(Stored data)
----

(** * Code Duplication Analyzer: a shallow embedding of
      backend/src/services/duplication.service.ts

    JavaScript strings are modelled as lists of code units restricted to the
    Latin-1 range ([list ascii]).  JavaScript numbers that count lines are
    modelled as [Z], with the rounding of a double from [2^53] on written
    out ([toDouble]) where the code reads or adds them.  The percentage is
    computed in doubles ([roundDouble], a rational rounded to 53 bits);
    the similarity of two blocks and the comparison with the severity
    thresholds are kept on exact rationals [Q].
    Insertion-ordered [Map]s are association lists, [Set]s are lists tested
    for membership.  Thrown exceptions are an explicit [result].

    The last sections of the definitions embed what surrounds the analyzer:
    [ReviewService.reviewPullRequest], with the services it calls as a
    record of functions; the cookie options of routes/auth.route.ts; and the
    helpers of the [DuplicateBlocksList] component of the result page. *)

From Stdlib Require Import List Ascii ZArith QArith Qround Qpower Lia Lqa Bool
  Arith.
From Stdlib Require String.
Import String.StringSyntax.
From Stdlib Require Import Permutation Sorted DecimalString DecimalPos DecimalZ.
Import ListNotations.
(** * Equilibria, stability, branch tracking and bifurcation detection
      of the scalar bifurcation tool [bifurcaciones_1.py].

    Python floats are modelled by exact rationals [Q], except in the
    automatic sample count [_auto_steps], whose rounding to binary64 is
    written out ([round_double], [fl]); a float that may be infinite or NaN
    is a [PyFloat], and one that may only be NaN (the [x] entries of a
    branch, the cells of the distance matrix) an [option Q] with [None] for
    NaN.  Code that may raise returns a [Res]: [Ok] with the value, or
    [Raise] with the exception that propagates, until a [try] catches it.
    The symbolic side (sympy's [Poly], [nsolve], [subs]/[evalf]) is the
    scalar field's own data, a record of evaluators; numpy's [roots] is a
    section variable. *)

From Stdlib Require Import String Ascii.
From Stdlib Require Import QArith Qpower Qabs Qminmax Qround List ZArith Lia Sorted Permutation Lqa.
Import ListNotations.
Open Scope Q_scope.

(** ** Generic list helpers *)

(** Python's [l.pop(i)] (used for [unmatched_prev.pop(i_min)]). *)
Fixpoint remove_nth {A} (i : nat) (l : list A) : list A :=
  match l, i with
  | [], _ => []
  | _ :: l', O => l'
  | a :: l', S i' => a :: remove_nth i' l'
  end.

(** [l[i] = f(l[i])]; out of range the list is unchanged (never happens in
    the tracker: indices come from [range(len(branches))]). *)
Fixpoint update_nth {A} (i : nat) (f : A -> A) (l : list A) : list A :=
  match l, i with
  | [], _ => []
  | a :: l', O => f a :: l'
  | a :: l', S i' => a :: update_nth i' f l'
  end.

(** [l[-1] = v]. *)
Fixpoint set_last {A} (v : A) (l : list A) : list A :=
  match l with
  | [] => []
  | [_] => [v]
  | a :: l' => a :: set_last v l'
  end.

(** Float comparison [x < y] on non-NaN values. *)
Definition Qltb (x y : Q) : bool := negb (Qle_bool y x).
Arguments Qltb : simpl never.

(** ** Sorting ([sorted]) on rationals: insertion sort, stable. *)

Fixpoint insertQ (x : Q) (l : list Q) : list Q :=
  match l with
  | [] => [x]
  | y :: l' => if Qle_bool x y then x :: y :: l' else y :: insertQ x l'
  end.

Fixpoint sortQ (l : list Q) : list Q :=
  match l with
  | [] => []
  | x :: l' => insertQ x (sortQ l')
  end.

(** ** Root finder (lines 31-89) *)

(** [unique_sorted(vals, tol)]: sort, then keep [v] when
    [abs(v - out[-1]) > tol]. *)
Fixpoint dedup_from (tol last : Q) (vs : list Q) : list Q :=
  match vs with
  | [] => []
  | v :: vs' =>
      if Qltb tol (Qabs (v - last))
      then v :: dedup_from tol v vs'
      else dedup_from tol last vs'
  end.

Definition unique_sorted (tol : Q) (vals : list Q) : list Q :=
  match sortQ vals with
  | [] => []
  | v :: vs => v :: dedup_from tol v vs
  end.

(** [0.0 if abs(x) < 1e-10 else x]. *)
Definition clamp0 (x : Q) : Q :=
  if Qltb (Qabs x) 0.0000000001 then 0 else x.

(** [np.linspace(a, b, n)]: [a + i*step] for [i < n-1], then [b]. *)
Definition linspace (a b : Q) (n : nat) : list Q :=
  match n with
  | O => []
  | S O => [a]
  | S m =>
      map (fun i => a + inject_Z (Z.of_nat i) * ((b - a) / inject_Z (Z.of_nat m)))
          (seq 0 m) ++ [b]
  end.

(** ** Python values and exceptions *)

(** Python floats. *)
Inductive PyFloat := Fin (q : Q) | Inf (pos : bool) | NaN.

----

■ PROBLEM
Copy down every line of the entries containing the word "vals".

■ FINISHED EXERCISE
(** [unique_sorted(vals, tol)]: sort, then keep [v] when
Definition unique_sorted (tol : Q) (vals : list Q) : list Q :=
  match sortQ vals with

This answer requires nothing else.